Zafrane Farid : Décoloniser le droit est une nécessité concrète et éthique. Il s’agit de déconstruire les catégories héritées du colonialisme, d’intégrer les traditions juridiques locales et d’adapter les institutions pour garantir une égalité réelle devant la loi. Cette démarche dépasse le cadre académique : elle engage une responsabilité politique, sociale et juridique, visant à transformer la justice en outil de véritable inclusion.

Le Matin d’Algérie :  Votre livre invite à reconnaître les traditions juridiques des sociétés colonisées. Comment éviter que cette reconnaissance ne reste symbolique, sans effets réels sur les pratiques juridiques ?

Zafrane Farid : La reconnaissance des traditions juridiques ne doit pas rester symbolique.

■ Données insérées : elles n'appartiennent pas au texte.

(** * A shallow embedding of the TypeScript tutorial snippets

    The repository is a collection of annotated TypeScript examples.  The
    snippets that carry runtime behaviour (error-handling helpers, a few
    small classes, a type guard, a generic collection) are embedded here as
    Rocq functions, and the statements the specification makes about them
    are settled against these definitions.

    Conventions of the embedding:
    - a JavaScript [number] is an IEEE-754 binary64 value, i.e. a primitive
      [float]; [===] on numbers is [PrimFloat.eqb], [<] is [PrimFloat.ltb];
    - a JavaScript string value is the sequence of its UTF-16 code units, a
      [JsString]; its [length] is the number of code units.  Property names
      and the text of messages are [string]s;
    - a dynamically typed value ([unknown], [any]) is a [JsValue];
    - a function that may throw returns a [Completion];
    - objects that are mutated in place live in explicit state. *)

From Stdlib Require Import PrimFloat FloatOps FloatAxioms SpecFloat ZArith List
  String Ascii Bool Lia.
From stdpp Require Import gmap strings list fin_maps pretty.

Set Warnings "-register-all,-inexact-float".
Local Open Scope string_scope.

(* ===================================================================== *)
(** ** JavaScript values                                                   *)
(* ===================================================================== *)

Module Js.

(** A string value: its UTF-16 code units, in order. *)
Abbreviation JsString := (list N).

(** The string value a literal made of ASCII characters denotes: one code
    unit per character. *)
Definition js (literal : string) : JsString :=
  List.map N_of_ascii (list_ascii_of_string literal).

(** Runtime values.  Functions are opaque (an identifier stands for the
    closure); objects are finite maps from property names to values. *)
Inductive JsValue : Type :=
  | VUndefined
  | VNull
  | VBoolean (b : bool)
  | VNumber (n : float)
  | VBigInt (z : Z)
  | VString (s : JsString)
  | VSymbol (id : nat)
  | VFunction (id : nat)
  | VObject (props : gmap string JsValue).

(** The [typeof] operator. *)
Definition typeof (v : JsValue) : string :=
  match v with
  | VUndefined => "undefined"
  | VNull => "object"
  | VBoolean _ => "boolean"
  | VNumber _ => "number"
  | VBigInt _ => "bigint"
  | VString _ => "string"
  | VSymbol _ => "symbol"
  | VFunction _ => "function"
  | VObject _ => "object"
  end.

(** [v === undefined] and [v === null]. *)
Definition is_undefined (v : JsValue) : bool :=
  match v with VUndefined => true | _ => false end.

Definition is_null (v : JsValue) : bool :=
  match v with VNull => true | _ => false end.

(** A number is falsy when it is [+0], [-0] or [NaN]. *)
Definition number_falsy (n : float) : bool :=
  (n =? 0)%float || negb (n =? n)%float.

(** ToBoolean: the truthiness used by [!v], [v || w] and [if (v)]. *)
Definition truthy (v : JsValue) : bool :=
  match v with
  | VUndefined | VNull => false
  | VBoolean b => b
  | VNumber n => negb (number_falsy n)
  | VBigInt z => negb (z =? 0)%Z
  | VString s => match s with [] => false | _ :: _ => true end
  | VSymbol _ | VFunction _ | VObject _ => true
  end.

(** Property read [v.key] on a value that is not [null] or [undefined]:
    an absent property reads as [undefined]. *)
Definition get (v : JsValue) (key : string) : JsValue :=
  match v with
  | VObject props => default VUndefined (props !! key)
  | _ => VUndefined
  end.

(** [s.length] for a string value: the number of its code units. *)
Definition str_length (v : JsValue) : nat :=
  match v with VString s => List.length s | _ => 0 end.

(** [sub] is what [s] starts with. *)
Fixpoint starts_with (sub s : JsString) : bool :=
  match sub, s with
  | [], _ => true
  | _ :: _, [] => false
  | c :: sub', d :: s' => (c =? d)%N && starts_with sub' s'
  end.

(** [s.includes(sub)]: [sub] occurs somewhere in [s]. *)
Fixpoint includes (s sub : JsString) : bool :=
  starts_with sub s
  || match s with
     | [] => false
     | _ :: s' => includes s' sub
     end.

Definition str_includes (v : JsValue) (sub : JsString) : bool :=
  match v with VString s => includes s sub | _ => false end.

(** The loop counter of a [for (let i = 0; ...; i++)] loop, as the number
    the program sees: [0] incremented [n] times. *)
Fixpoint float_of_nat (n : nat) : float :=
  match n with
  | O => 0%float
  | S n' => (float_of_nat n' + 1)%float
  end.

(** Error objects.  The class decides what [instanceof] answers: [Error]
    itself, the built-in [TypeError], and the classes declared in
    errorsHandling.ts. *)
Inductive ErrorClass : Type :=
  | CError
  | CTypeError
  | CValidationError
  | CDatabaseError (code : float)
  | CApiError (status : float) (code : string) (details : JsValue).

Record ErrorObj : Type := mkErrorObj {
  err_class : ErrorClass;
  err_message : string
}.

(** [new Error(message)] *)
Definition new_Error (message : string) : ErrorObj :=
  mkErrorObj CError message.

(** The [name] property the constructors assign. *)
Definition err_name (e : ErrorObj) : string :=
  match err_class e with
  | CError => "Error"
  | CTypeError => "TypeError"
  | CValidationError => "ValidationError"
  | CDatabaseError _ => "DatabaseError"
  | CApiError _ _ _ => "ApiError"
  end.

(** Anything can be thrown: an error object or a plain value. *)
Inductive Thrown : Type :=
  | ThrownError (e : ErrorObj)
  | ThrownValue (v : JsValue).

(** The outcome of running code that may throw. *)
Inductive Completion (A : Type) : Type :=
  | Return (a : A)
  | Throw (t : Thrown).

Arguments Return {A} a.
Arguments Throw {A} t.

End Js.

Import Js.

(* ===================================================================== *)
(** ** errorsHandling.ts                                                   *)
(* ===================================================================== *)

Module ErrorsHandling.

(** [type Result<T, E = Error>]: a discriminated union on [success]. *)
Inductive Result (T E : Type) : Type :=
| Success (value : T)
| Failure (error : E).

Arguments Success {T E} value.
Arguments Failure {T E} error.

(** [class ValidationError extends Error] *)
Definition new_ValidationError (message : string) : ErrorObj :=
  mkErrorObj CValidationError message.

(** [class ApiError extends Error] *)
Definition new_ApiError (status : float) (code message : string)
    (details : JsValue) : ErrorObj :=
  mkErrorObj (CApiError status code details) message.

Definition instanceof_Error (t : Thrown) : bool :=
  match t with ThrownError _ => true | ThrownValue _ => false end.

Definition instanceof_ValidationError (t : Thrown) : bool :=
  match t with
  | ThrownError {| err_class := CValidationError |} => true
  | _ => false
  end.

Definition instanceof_DatabaseError (t : Thrown) : bool :=
  match t with
  | ThrownError {| err_class := CDatabaseError _ |} => true
  | _ => false
  end.

Definition instanceof_ApiError (t : Thrown) : bool :=
  match t with
  | ThrownError {| err_class := CApiError _ _ _ |} => true
  | _ => false
  end.

(** [function validateUser(user: unknown): void] *)
Definition validateUser (user : JsValue) : Completion unit :=
  if negb (typeof user =? "object") || is_null user
  then Throw (ThrownError (new_ValidationError "User must be an object"))
  else Return tt.

(** [function divide(a: number, b: number): Result<number>] *)
Definition divide (a b : float) : Result float ErrorObj :=
  if (b =? 0)%float
  then Failure (new_Error "Division by zero")
  else Success (a / b)%float.

(** [type Either<L, R> = Left<L> | Right<R>], tagged by [tag]. *)
Inductive Either (L R : Type) : Type :=
| Left (error : L)
| Right (value : R).

Arguments Left {L R} error.
Arguments Right {L R} value.

Definition left {L R : Type} (error : L) : Either L R := Left error.
Definition right {L R : Type} (value : R) : Either L R := Right value.

(** [function divideEither(a: number, b: number): Either<string, number>] *)
Definition divideEither (a b : float) : Either string float :=
  if (b =? 0)%float
  then left "Division by zero"
  else right (a / b)%float.

(** [function fail(message: string): never] *)
Definition fail {A : Type} (message : string) : Completion A :=
  Throw (ThrownError (new_Error message)).

(** [function assertIsString(value: unknown, message: string): asserts value is string] *)
Definition assertIsString (value : JsValue) (message : string) : Completion unit :=
  if negb (typeof value =? "string")
  then Throw (ThrownError (new_Error
         (message ++ " (expected string, got " ++ typeof value ++ ")")))
  else Return tt.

Il faut adapter les procédures judiciaires, former les magistrats et intégrer ces traditions dans le droit positif. Cela permet de transformer la justice en outil inclusif, respectueux de la diversité culturelle et des pratiques locales, plutôt qu’en simple représentation ou mémoire symbolique.

Le Matin d’Algérie : Enfin, que signifie pour vous le fait que Le sabre et le code soit aujourd’hui adopté comme référence scientifique par l’Université Mouloud Mammeri de Tizi-Ouzou ? Est-ce un signe que la parole sur le droit colonial se libère enfin ?

Zafrane Farid : L’adoption de mon ouvrage comme référence scientifique constitue un signe fort de libération de la parole sur le droit colonial. Elle montre que le débat sur les héritages coloniaux peut désormais se mener ouvertement, contribuant à la réflexion sur la décolonisation du droit et la construction d’institutions plus justes. À titre personnel, c’est une fierté immense : issu d’une famille kabyle et français d’origine algérienne, le fait que mon ouvrage soit étudié en Algérie, et plus précisément en Kabylie, rend hommage à la mémoire de tous les révolutionnaires et de mes parents, tout en témoignant de la transmission et de la reconnaissance des luttes historiques à travers le droit et l’histoire 

Entretien réalisé par Djamal Guettala 

Farid Zafrane est avocat, docteur en droit international public, politologue et conférencier français, spécialiste de l’Afrique, de la géopolitique et des héritages coloniaux. Ancien militaire et formateur en sécurité, diplômé de l’IHEDN, il est aussi lauréat d’un doctorat primé sur la gouvernance française en Afrique. Basé à Perpignan, il mène aujourd’hui des recherches indépendantes et publie des ouvrages sur l’histoire africaine, le droit colonial et la présence militaire française, dont Le sabre et le code (2025). Ses travaux analysent les continuités postcoloniales tout en valorisant la complexité et la richesse du continent africain.